(* ===== verification/ConvSpec.v ===== *)
(** * Conv: the contract

    The parsers accept exactly the literals of their type, the printers and the
    parsers are inverse, and a conversion between integral types is checked. *)

From stdpp Require Import base list strings sets.
From S2P Require Import Prelude Conv ConvParse ConvPrint.

Open Scope Z_scope.

(** ** Parsing *)

Lemma wp_enforceWhitespace {S} s (st : S) (Q : unit -> S -> Prop) (E : exn -> S -> Prop) :
  (Forall (fun c => space c) s -> Q tt st) -> (~ Forall (fun c => space c) s -> E (range_error "Non-whitespace: ") st) ->
  wp (enforceWhitespace s) st Q E.
Proof.
  induction s as [|c s IH]; intros HQ HE; cbn [enforceWhitespace]; [apply wp_ret, HQ; constructor|].
  apply wp_bind, wp_range_check; intros Hc.
  - apply IH; intros H; [apply HQ; by constructor|apply HE; intros [_ ?]%Forall_cons; done].
  - apply HE. intros [Hc' _]%Forall_cons. congruence.
Qed.

(** A text that is read to its end. *)
Lemma to_int_wp T s :
  int_width (width T) -> Forall (fun c => is_byte c) s ->
  wp (to_int T) s
    (fun v rest => int_text T s v rest /\ in_range T v /\ Forall (fun c => space c) rest)
    (fun e _ => is_range_error e /\
       forall v rest, int_text T s v rest -> in_range T v -> ~ Forall (fun c => space c) rest).
Proof.
  unfold to_int, to_piece. intros Hw Hs. apply wp_bind.
  eapply wp_mono; [by apply to_progress_wp| |].
  - intros v rest [Hlit Hr]. apply wp_bind, wp_get. apply wp_bind, wp_enforceWhitespace; intros Hsp.
    + by apply wp_ret.
    + split; [by eexists|]. intros v' rest' Hlit' Hr' Hsp'. apply Hsp.
      by rewrite (proj1 (int_text_rest T s v rest v' rest' Hs Hlit Hlit')).
  - intros e s' (-> & He & Hno). split; [done|]. intros v rest Hlit Hr. by destruct (Hno v rest Hlit).
Qed.

(** C12: parsing is exact. [to<T>(StringPiece)] returns [v] exactly when the text is
    white space, a sign if [T] is signed, digits whose value is [v], within the
    range of [T], and white space again (however many leading zeros there are);
    every other text is refused with [std::range_error]. The version that reports
    its progress takes the longest run of digits off the text in the same
    cases, and leaves the text alone when it throws. No input leads to an
    access outside of the tables or of the text. *)
Theorem integer_parse_exact T s :
  int_width (width T) -> Forall (fun c => is_byte c) s ->
  wp (to_int T) s
    (fun v rest => int_text T s v rest /\ in_range T v /\ Forall (fun c => space c) rest)
    (fun e _ => is_range_error e /\
       forall v rest, int_text T s v rest -> in_range T v -> ~ Forall (fun c => space c) rest) /\
  wp (to_progress T) s (fun v rest => int_text T s v rest /\ in_range T v)
    (fun e s' => s' = s /\ is_range_error e /\ forall v rest, int_text T s v rest -> ~ in_range T v).
Proof.
  intros Hw Hs. split; [by apply to_int_wp|by apply to_progress_wp].
Qed.

(** " -42 " as an [int8_t]. *)
Lemma integer_parse_exact_witness :
  wp (to_int (mkInt 8 true)) [32; 45; 52; 50; 32]
    (fun v rest => int_text (mkInt 8 true) [32; 45; 52; 50; 32] v rest /\ in_range (mkInt 8 true) v)
    (fun e _ => is_range_error e).
Proof.
  destruct (integer_parse_exact (mkInt 8 true) [32; 45; 52; 50; 32]) as [H _].
  - by left.
  - repeat constructor; lia.
  - eapply wp_mono; [exact H| |].
    + intros v rest (H1 & H2 & _). exact (conj H1 H2).
    + intros e s [He _]. exact He.
Defined.

(** ** Printing *)

Lemma printed_text T v s ws rest : printed v s -> (v < 0 -> is_signed T = true) -> Forall (fun c => space c) ws ->
  (forall c, head rest = Some c -> ~ digit c) -> int_text T (ws ++ s ++ rest) v rest.
Proof.
  unfold printed. intros Hp Hs Hws Hr. case_decide as Hn.
  - destruct Hp as (ds & -> & Hd & Hne & Hv & _). exists ws, [45], ds, (-1). split_and!; try done; [|lia].
    right. auto.
  - destruct Hp as (Hd & Hne & Hv & _). exists ws, [], s, 1. split_and!; try done; [by left|lia].
Qed.

Lemma printed_bytes v s : printed v s -> Forall (fun c => is_byte c) s.
Proof.
  unfold printed. case_decide; [intros (ds & -> & Hd & _)|intros (Hd & _)]; repeat constructor; try lia.
  all: eapply Forall_impl; [exact Hd|]; simpl; lia.
Qed.

Lemma space_byte c : space c -> is_byte c.
Proof. unfold isspace. rewrite bool_decide_eq_true. lia. Qed.

Lemma printed_short v s : - 2 ^ 63 <= v < 2 ^ 64 -> printed v s -> 0 <= zlen s <= 21.
Proof.
  intros Hv Hp. split; [apply zlen_nonneg|]. unfold printed in Hp.
  assert (H20 : forall x ds, decimal x ds -> x < 2 ^ 64 -> zlen ds <= 20).
  { intros x ds Hd Hx. destruct (decimal_length _ _ Hd) as (_ & _ & [?|Hge]); [lia|].
    destruct (decide (zlen ds <= 20)); [done|]. assert (10 ^ 20 <= 10 ^ (zlen ds - 1)) by (apply Z.pow_le_mono_r; lia). lia. }
  case_decide; [destruct Hp as (ds & -> & Hd); pose proof (H20 _ _ Hd); unfold zlen in *; simpl; lia|].
  pose proof (H20 _ _ Hp). lia.
Qed.

Lemma to_string_int T v : int_width (width T) -> in_range T v -> ~ negation_overflows T v ->
  exists s, to_string [VInt T v] = Ok tt s /\ printed v s /\ reserveInTarget [VInt T v] [] = Ok (zlen s + 9) [].
Proof.
  intros Hw Hv Hno. assert (Hpr : Forall printable [VInt T v]) by (constructor; [done|constructor]).
  destruct (wp_ok_inv _ _ _ (reserve_wp [VInt T v] 0 ([] : list Z) Hpr ltac:(lia))) as (n & ? & Hres & -> & Hn).
  destruct (wp_ok_inv _ _ _ (toAppendStr_wp [VInt T v] [] Hpr)) as ([] & r' & Happ & ss & -> & Hss).
  exists (concat ss). unfold to_string, toAppendFit, reserveInTarget. erewrite run_bind by exact Hres. split; [exact Happ|].
  pose proof (Hn ss Hss) as Hn'. inversion Hss as [|? s ? ? Hs1 Hs2]. inversion Hs2. subst. cbn [concat] in *.
  rewrite app_nil_r in *. split; [exact Hs1|]. rewrite Hres. f_equal. apply u64_small.
  destruct (in_range_64 T v Hw Hv) as [Hb _]. pose proof (printed_short v s Hb Hs1). lia.
Qed.

Lemma to_int_text T s v ws' :
  int_width (width T) -> Forall (fun c => is_byte c) s -> in_range T v -> int_text T s v ws' -> Forall (fun c => space c) ws' ->
  to_int T s = Ok v ws'.
Proof.
  intros Hw Hby Hv Hlit Hws'. pose proof (to_int_wp T s Hw Hby) as H. unfold wp in H.
  destruct (to_int T s) as [v' rest|e s'|?|]; try done.
  - destruct H as (Hlit' & _). destruct (int_text_rest _ _ _ _ _ _ Hby Hlit Hlit') as [-> ->]. done.
  - destruct H as [_ Hno]. by destruct (Hno v ws' Hlit Hv).
Qed.

(** C28: the text of an integer is read back. [toAppend] writes the decimal form of
    every value of every integral type, the least one included, behind what is
    there; and the parser of the type returns the value, whatever white space
    surrounds the text. [to<std::string>] gives that text, and the space it
    reserves is the length of the text and 9, for every value whose negation does
    not overflow. The two implementations of [digits10] agree. *)
Theorem integer_text_roundtrip T v r ws ws' :
  int_width (width T) -> in_range T v -> Forall (fun c => space c) ws -> Forall (fun c => space c) ws' ->
  wp (toAppend_int T v) r
    (fun _ r' => exists s, r' = r ++ s /\ printed v s /\ to_int T (ws ++ s ++ ws') = Ok v ws') nothrow /\
  (~ negation_overflows T v ->
   exists s, to_string [VInt T v] = Ok tt s /\ printed v s /\ reserveInTarget [VInt T v] [] = Ok (zlen s + 9) []) /\
  (0 <= v -> (digits10 v : M unit Z) tt = digits10_portable v tt).
Proof.
  intros Hw Hv Hws Hws'. destruct (in_range_64 T v Hw Hv) as [Hb Hsg]. split_and!.
  - eapply wp_wand; [by apply toAppend_int_wp|]. intros [] r' (s & -> & Hp). exists s. split_and!; try done.
    assert (Hlit : int_text T (ws ++ s ++ ws') v ws').
    { apply printed_text; try done. intros c Hc Hd. destruct ws' as [|d ws']; [done|]. injection Hc as ->.
      apply Forall_cons in Hws' as [Hsp _]. by apply space_not_digit in Hsp as [? _]. }
    assert (Hby : Forall (fun c => is_byte c) (ws ++ s ++ ws')).
    { rewrite !Forall_app. split_and!; [|by eapply printed_bytes|]; (eapply Forall_impl; [eassumption|apply space_byte]). }
    by apply to_int_text.
  - intros Hno. by apply to_string_int.
  - intros Hv0. destruct (wp_ok_inv _ _ _ (digits10_wp v tt ltac:(lia))) as (n & [] & -> & _ & Hn).
    destruct (wp_ok_inv _ _ _ (digits10_portable_wp v tt ltac:(lia))) as (m & [] & -> & _ & Hm).
    by rewrite (digit_count_unique v n m).
Qed.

^^^^

→ Work to complete
In the data above, retype exactly and only the lines between the one holding "destruct (in_range_64 T v Hw Hv) as [Hb _]." and the one holding "wp (toAppend_int T v) r", inclusive.

→ Output for this task
  destruct (in_range_64 T v Hw Hv) as [Hb _]. pose proof (printed_short v s Hb Hs1). lia.
Qed.

Lemma to_int_text T s v ws' :
  int_width (width T) -> Forall (fun c => is_byte c) s -> in_range T v -> int_text T s v ws' -> Forall (fun c => space c) ws' ->
  to_int T s = Ok v ws'.
Proof.
  intros Hw Hby Hv Hlit Hws'. pose proof (to_int_wp T s Hw Hby) as H. unfold wp in H.
  destruct (to_int T s) as [v' rest|e s'|?|]; try done.
  - destruct H as (Hlit' & _). destruct (int_text_rest _ _ _ _ _ _ Hby Hlit Hlit') as [-> ->]. done.
  - destruct H as [_ Hno]. by destruct (Hno v ws' Hlit Hv).
Qed.

(** C28: the text of an integer is read back. [toAppend] writes the decimal form of
    every value of every integral type, the least one included, behind what is
    there; and the parser of the type returns the value, whatever white space
    surrounds the text. [to<std::string>] gives that text, and the space it
    reserves is the length of the text and 9, for every value whose negation does
    not overflow. The two implementations of [digits10] agree. *)
Theorem integer_text_roundtrip T v r ws ws' :
  int_width (width T) -> in_range T v -> Forall (fun c => space c) ws -> Forall (fun c => space c) ws' ->
  wp (toAppend_int T v) r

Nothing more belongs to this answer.